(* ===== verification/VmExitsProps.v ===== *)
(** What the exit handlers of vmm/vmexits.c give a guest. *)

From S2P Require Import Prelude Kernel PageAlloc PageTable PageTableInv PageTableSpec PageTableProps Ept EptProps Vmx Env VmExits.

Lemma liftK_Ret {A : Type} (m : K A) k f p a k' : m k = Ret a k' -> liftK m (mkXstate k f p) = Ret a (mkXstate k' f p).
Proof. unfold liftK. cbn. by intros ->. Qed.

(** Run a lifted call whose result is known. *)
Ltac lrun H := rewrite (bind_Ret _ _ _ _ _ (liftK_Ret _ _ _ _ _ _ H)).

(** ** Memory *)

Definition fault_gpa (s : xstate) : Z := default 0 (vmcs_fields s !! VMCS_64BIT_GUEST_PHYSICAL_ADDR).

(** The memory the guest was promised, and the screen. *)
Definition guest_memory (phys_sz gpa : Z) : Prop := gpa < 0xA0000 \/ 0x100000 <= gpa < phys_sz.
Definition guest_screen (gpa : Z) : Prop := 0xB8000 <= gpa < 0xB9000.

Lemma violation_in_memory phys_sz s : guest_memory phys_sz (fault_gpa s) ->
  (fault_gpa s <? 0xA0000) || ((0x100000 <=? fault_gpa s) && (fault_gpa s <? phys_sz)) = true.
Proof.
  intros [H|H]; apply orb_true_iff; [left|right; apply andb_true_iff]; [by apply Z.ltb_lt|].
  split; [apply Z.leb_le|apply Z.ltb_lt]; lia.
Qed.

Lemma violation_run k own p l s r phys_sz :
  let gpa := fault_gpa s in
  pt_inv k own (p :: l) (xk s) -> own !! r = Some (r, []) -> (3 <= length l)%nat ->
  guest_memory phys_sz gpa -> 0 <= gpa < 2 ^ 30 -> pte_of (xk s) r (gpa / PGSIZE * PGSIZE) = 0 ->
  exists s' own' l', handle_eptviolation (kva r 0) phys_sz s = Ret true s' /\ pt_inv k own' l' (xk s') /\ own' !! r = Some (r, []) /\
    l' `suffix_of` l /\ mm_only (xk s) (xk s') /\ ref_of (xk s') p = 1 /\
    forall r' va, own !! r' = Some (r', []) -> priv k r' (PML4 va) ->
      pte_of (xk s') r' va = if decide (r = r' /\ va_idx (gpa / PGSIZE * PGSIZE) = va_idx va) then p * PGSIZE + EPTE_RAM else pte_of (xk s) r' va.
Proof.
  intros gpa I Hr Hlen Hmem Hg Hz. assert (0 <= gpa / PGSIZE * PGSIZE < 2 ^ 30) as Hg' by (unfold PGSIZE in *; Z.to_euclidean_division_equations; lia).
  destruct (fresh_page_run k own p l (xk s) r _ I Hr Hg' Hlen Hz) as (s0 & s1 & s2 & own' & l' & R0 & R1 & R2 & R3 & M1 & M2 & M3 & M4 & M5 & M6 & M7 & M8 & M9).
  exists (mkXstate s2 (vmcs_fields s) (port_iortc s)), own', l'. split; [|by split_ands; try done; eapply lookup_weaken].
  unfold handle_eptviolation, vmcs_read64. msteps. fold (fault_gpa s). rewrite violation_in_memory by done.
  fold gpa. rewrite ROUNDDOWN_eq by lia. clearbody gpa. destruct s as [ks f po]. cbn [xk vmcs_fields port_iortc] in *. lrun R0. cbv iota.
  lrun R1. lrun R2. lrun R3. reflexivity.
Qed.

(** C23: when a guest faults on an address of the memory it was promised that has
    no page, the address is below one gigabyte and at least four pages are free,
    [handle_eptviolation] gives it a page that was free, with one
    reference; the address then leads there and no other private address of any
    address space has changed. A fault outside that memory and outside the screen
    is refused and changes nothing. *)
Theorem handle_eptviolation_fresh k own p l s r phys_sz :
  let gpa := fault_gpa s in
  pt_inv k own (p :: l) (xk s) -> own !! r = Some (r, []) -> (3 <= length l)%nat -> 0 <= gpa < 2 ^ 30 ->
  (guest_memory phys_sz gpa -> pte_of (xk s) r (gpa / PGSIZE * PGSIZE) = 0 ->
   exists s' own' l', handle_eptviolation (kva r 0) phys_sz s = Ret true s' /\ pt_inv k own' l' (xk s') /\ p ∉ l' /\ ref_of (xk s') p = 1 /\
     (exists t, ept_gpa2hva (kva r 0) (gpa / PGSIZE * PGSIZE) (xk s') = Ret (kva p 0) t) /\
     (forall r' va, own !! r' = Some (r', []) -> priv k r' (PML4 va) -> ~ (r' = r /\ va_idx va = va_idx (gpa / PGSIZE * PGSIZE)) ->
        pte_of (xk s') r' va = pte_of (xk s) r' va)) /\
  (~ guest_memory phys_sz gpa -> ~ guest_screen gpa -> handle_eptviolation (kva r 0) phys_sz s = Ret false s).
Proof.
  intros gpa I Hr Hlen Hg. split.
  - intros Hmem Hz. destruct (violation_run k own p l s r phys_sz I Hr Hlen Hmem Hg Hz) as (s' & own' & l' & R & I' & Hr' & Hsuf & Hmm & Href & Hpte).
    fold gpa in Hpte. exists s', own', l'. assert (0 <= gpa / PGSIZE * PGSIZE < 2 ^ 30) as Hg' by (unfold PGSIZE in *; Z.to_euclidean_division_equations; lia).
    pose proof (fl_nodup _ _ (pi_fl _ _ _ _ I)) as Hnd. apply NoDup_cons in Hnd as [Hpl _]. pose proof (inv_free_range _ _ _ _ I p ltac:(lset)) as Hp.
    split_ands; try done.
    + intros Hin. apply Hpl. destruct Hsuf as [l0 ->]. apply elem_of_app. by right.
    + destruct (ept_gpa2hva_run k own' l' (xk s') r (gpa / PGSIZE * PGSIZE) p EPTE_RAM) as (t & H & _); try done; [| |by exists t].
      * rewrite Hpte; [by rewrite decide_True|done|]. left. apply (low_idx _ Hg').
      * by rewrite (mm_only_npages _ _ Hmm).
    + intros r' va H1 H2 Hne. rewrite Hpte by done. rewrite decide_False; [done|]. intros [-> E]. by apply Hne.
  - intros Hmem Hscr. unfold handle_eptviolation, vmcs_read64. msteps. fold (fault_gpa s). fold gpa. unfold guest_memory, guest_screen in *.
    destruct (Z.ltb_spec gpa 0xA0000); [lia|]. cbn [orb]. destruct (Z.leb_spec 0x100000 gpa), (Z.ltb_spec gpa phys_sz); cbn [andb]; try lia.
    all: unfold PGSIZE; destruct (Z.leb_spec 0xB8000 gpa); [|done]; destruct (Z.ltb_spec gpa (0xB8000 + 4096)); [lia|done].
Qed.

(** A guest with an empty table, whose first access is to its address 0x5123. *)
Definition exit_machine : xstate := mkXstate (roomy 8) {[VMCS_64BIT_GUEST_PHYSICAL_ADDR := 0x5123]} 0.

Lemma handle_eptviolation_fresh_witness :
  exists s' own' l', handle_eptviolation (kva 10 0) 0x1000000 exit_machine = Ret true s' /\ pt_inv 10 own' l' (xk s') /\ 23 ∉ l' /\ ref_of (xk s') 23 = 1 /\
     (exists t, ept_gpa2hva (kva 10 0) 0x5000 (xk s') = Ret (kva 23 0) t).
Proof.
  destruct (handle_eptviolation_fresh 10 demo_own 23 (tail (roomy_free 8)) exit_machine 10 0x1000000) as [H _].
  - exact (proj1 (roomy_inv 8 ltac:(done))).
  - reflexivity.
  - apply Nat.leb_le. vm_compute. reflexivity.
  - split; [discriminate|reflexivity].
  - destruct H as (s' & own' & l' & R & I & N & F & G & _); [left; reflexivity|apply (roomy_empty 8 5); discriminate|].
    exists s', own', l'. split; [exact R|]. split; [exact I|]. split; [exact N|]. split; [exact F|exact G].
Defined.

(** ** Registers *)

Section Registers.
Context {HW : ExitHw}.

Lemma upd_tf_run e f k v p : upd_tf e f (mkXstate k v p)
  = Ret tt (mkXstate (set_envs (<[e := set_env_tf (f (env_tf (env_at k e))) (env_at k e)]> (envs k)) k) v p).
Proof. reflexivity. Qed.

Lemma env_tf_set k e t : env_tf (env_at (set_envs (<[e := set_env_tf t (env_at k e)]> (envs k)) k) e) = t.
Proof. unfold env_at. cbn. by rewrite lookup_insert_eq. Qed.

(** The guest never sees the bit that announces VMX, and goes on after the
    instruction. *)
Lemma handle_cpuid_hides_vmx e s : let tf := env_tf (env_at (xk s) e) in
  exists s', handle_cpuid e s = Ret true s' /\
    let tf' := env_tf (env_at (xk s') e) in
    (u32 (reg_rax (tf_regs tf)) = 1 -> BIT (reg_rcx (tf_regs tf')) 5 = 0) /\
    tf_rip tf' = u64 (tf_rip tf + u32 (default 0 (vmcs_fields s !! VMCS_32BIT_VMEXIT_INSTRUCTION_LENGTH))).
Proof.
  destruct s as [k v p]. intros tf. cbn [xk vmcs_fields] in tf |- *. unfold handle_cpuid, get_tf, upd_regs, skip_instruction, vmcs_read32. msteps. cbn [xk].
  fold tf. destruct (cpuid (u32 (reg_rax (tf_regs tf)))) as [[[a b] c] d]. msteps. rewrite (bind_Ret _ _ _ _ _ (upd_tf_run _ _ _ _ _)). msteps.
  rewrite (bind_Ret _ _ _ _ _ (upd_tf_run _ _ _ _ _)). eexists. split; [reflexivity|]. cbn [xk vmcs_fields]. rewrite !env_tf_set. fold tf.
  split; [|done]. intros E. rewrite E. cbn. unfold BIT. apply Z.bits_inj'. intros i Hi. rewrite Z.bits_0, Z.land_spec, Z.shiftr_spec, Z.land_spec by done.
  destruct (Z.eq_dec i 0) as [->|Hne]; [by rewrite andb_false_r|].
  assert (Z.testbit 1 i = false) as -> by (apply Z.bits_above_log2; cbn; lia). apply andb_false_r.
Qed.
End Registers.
= = = =
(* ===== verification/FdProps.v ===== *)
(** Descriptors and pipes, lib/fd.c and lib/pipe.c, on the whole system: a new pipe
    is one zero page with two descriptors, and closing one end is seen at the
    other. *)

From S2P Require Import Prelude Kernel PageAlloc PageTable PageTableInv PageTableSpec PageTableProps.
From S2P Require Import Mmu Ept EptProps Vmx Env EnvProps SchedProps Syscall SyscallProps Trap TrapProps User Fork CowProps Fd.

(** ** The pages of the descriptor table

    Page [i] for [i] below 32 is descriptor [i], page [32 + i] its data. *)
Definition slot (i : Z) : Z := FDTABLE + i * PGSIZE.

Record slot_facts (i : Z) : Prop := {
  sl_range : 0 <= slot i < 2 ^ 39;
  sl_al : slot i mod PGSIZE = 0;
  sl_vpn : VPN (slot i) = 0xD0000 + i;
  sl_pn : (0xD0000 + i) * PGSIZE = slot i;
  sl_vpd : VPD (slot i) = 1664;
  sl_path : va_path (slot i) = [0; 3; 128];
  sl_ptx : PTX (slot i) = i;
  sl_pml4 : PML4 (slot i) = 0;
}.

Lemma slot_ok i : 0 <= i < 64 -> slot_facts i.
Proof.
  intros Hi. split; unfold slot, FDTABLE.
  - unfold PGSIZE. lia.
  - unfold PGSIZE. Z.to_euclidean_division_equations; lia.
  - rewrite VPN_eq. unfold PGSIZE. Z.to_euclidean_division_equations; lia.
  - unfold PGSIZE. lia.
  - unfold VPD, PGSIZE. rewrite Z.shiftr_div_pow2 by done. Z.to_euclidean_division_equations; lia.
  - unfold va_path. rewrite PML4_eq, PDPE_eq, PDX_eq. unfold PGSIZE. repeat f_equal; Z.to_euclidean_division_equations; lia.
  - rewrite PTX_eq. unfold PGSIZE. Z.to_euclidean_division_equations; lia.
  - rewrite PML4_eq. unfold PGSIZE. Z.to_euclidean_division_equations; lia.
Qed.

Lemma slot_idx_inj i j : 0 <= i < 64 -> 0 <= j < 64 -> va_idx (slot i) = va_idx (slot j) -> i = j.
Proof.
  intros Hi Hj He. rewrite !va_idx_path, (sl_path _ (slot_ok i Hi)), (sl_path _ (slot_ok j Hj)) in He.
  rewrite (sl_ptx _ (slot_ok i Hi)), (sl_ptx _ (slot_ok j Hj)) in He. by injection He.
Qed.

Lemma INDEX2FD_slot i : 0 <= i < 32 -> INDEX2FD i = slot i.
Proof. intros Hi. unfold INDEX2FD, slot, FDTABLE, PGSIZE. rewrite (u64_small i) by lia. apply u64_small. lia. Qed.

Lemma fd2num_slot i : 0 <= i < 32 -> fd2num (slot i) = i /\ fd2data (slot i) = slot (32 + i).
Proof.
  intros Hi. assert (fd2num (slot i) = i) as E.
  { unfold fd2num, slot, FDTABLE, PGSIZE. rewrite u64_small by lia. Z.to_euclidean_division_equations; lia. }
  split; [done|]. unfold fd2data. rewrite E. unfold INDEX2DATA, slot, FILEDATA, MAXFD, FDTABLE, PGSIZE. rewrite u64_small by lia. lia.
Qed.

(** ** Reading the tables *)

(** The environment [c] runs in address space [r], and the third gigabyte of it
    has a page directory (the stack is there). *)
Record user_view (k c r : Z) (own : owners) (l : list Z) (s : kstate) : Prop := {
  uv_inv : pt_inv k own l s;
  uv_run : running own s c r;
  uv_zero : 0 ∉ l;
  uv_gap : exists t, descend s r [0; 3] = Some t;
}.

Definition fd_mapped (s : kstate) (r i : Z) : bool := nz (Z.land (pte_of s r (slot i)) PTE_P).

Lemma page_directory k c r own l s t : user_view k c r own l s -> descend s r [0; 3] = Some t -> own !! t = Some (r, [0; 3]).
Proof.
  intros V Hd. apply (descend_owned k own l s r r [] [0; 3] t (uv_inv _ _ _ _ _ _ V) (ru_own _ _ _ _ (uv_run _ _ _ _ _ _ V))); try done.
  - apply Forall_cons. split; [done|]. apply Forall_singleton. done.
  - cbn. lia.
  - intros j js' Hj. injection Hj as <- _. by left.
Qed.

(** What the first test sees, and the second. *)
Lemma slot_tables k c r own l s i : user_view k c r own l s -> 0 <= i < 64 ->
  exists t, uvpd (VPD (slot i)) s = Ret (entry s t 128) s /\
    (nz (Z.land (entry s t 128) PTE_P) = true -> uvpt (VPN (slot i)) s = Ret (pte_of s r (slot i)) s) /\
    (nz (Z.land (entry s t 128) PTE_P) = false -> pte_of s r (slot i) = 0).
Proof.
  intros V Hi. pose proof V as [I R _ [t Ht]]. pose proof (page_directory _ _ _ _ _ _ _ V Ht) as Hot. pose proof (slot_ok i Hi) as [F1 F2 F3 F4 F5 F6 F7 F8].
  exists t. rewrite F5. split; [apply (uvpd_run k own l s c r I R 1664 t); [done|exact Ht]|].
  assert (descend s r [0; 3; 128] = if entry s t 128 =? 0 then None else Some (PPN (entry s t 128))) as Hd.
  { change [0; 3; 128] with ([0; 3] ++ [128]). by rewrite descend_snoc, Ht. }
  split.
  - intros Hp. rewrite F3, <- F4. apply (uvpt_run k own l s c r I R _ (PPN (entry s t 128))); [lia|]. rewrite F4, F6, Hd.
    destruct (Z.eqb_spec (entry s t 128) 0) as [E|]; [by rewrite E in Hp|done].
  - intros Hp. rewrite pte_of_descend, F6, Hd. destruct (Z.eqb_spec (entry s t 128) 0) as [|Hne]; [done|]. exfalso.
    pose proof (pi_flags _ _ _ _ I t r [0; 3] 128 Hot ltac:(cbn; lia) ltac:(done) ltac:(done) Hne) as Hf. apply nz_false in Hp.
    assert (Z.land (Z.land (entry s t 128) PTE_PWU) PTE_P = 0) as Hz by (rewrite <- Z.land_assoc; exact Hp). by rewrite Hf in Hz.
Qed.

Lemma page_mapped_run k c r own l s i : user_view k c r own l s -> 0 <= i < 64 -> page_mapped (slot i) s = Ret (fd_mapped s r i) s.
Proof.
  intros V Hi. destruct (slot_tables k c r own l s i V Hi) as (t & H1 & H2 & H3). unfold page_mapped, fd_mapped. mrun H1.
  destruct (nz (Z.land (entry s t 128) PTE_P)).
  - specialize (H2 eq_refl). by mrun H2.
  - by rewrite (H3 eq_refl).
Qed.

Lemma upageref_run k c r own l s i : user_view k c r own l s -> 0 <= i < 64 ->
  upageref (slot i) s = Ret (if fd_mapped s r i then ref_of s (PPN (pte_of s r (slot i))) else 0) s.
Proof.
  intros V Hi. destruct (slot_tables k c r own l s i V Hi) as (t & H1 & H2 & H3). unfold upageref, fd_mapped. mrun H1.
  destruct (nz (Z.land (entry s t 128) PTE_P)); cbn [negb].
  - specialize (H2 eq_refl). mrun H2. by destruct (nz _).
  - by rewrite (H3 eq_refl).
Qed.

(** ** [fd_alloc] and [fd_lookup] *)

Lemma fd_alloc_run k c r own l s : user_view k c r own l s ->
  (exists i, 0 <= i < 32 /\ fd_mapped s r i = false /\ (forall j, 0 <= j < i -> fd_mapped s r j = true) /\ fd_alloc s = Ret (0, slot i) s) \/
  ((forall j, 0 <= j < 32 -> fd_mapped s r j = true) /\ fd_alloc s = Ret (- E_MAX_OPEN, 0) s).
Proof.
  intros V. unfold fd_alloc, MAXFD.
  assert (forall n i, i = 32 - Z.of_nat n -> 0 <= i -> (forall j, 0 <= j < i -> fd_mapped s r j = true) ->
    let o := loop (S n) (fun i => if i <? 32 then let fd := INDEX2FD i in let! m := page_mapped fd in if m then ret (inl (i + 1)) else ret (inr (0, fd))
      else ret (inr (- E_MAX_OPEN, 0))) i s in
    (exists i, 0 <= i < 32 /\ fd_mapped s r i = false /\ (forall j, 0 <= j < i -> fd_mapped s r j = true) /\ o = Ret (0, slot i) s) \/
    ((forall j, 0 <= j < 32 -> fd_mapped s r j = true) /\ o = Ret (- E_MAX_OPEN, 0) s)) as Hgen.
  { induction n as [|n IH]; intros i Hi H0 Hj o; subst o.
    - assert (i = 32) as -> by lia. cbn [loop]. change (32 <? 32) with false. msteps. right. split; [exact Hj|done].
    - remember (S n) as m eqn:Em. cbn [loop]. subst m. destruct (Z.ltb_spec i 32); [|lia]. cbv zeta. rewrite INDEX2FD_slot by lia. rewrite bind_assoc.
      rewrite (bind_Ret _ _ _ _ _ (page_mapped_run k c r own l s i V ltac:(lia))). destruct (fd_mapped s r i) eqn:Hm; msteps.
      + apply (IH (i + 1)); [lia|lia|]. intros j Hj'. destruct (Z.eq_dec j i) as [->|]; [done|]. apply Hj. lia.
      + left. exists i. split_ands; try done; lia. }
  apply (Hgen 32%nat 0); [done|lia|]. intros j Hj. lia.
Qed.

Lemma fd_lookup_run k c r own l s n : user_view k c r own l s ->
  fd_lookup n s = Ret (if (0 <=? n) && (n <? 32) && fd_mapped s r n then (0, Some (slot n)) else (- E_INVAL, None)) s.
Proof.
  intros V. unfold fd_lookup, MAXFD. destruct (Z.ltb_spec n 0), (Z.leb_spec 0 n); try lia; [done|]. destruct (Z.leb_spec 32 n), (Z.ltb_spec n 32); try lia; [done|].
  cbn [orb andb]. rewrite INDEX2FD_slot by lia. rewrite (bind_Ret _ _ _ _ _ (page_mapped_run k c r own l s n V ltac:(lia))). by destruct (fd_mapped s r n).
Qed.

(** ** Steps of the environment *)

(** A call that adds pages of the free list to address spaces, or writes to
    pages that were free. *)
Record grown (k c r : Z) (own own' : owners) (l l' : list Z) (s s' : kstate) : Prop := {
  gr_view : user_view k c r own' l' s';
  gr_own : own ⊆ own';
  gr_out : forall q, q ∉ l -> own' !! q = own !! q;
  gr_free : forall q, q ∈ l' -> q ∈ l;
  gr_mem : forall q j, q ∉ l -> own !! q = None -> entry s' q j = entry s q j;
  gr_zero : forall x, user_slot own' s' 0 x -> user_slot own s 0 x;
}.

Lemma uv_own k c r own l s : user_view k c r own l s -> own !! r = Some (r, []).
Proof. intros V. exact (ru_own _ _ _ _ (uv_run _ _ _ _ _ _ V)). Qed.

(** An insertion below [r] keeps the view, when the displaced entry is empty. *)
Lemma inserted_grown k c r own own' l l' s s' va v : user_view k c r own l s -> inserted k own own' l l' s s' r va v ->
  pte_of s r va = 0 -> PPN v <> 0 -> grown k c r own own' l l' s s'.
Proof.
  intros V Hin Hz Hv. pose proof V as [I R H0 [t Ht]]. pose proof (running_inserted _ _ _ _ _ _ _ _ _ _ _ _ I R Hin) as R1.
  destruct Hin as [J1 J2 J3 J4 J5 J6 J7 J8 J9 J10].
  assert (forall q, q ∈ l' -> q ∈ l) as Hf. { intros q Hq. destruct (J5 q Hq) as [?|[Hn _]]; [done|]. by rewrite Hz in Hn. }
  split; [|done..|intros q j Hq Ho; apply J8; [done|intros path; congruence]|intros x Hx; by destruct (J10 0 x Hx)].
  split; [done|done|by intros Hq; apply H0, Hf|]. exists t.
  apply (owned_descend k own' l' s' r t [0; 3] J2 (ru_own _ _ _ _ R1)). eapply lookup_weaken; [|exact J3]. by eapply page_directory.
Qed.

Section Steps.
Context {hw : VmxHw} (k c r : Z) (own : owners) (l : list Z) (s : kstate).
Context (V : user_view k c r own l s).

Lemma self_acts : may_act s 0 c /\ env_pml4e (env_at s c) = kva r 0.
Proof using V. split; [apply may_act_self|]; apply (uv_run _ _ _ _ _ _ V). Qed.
= = = =
• TASK TO COMPLETE
In the listing above, find the line with "(~ guest_memory phys_sz" and the line with "fold gpa in", then reproduce both and every line between them exactly.

• SOLUTION TO THIS PROBLEM
  (~ guest_memory phys_sz gpa -> ~ guest_screen gpa -> handle_eptviolation (kva r 0) phys_sz s = Ret false s).
Proof.
  intros gpa I Hr Hlen Hg. split.
  - intros Hmem Hz. destruct (violation_run k own p l s r phys_sz I Hr Hlen Hmem Hg Hz) as (s' & own' & l' & R & I' & Hr' & Hsuf & Hmm & Href & Hpte).
    fold gpa in Hpte. exists s', own', l'. assert (0 <= gpa / PGSIZE * PGSIZE < 2 ^ 30) as Hg' by (unfold PGSIZE in *; Z.to_euclidean_division_equations; lia).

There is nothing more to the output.